▶ **THE TASK**: The required output is the lines below from the line containing "Local Abbreviation run_Linear_script" to the line containing "logic of [JobManager].", inclusive, retyped exactly. No other lines belong in it.

▶ **EXTRACTED INFORMATION**:
----
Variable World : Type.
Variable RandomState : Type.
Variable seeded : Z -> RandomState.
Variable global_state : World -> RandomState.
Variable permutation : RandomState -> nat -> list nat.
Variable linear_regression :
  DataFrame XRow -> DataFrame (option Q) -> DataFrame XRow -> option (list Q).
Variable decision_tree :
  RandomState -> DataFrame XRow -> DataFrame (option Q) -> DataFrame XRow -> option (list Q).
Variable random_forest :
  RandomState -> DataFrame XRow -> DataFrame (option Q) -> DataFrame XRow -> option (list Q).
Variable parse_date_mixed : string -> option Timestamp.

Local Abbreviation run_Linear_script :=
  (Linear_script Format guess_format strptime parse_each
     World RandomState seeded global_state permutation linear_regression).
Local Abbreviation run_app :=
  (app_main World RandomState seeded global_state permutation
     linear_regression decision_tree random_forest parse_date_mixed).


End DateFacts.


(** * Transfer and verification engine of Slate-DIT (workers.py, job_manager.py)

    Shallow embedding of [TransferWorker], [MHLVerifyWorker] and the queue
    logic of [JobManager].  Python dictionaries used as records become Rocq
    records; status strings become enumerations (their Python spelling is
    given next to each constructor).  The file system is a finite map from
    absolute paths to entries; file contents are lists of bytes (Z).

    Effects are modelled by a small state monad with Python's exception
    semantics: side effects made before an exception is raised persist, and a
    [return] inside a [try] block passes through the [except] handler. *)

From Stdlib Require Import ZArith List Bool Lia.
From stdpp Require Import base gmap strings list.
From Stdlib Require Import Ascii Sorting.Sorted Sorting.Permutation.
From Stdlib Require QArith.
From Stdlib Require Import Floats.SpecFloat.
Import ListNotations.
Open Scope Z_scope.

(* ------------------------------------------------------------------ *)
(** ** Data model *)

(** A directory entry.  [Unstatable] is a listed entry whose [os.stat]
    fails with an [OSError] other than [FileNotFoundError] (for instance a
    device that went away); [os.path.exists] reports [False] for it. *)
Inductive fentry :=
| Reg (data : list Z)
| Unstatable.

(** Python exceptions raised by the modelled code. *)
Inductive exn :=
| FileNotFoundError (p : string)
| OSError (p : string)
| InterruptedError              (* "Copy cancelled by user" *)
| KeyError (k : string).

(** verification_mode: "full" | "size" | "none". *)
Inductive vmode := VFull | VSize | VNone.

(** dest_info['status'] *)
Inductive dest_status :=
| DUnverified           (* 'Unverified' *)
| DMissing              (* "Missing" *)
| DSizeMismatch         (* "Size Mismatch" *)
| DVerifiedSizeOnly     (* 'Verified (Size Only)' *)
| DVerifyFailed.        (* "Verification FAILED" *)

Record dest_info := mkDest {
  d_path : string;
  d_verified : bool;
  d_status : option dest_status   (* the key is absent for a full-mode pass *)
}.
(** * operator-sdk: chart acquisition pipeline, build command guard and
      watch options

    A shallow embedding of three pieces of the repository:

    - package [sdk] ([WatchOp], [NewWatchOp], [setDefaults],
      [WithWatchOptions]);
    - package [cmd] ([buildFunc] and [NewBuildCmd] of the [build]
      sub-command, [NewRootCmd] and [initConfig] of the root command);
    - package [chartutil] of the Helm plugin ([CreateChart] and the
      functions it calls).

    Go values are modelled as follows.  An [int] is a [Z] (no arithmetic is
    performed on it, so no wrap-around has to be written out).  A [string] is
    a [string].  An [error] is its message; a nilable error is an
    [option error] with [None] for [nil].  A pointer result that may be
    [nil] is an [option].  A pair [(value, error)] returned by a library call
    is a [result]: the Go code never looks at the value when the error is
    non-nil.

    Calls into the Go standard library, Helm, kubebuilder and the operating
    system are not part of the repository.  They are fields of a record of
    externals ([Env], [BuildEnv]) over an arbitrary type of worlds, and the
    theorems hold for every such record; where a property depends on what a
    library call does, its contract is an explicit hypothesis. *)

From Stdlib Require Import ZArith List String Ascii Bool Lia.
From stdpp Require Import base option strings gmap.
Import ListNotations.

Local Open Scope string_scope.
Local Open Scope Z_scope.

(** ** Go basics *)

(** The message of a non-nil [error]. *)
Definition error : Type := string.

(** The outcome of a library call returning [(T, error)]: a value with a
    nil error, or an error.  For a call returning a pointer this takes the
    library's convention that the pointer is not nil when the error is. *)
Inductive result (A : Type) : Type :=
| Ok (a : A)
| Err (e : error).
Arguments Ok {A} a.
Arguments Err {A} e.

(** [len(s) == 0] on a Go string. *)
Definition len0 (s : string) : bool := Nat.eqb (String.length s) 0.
----
▶ **SOLUTION FOR THIS TASK**:
Local Abbreviation run_Linear_script :=
  (Linear_script Format guess_format strptime parse_each
     World RandomState seeded global_state permutation linear_regression).
Local Abbreviation run_app :=
  (app_main World RandomState seeded global_state permutation
     linear_regression decision_tree random_forest parse_date_mixed).


End DateFacts.


(** * Transfer and verification engine of Slate-DIT (workers.py, job_manager.py)

    Shallow embedding of [TransferWorker], [MHLVerifyWorker] and the queue
    logic of [JobManager].  Python dictionaries used as records become Rocq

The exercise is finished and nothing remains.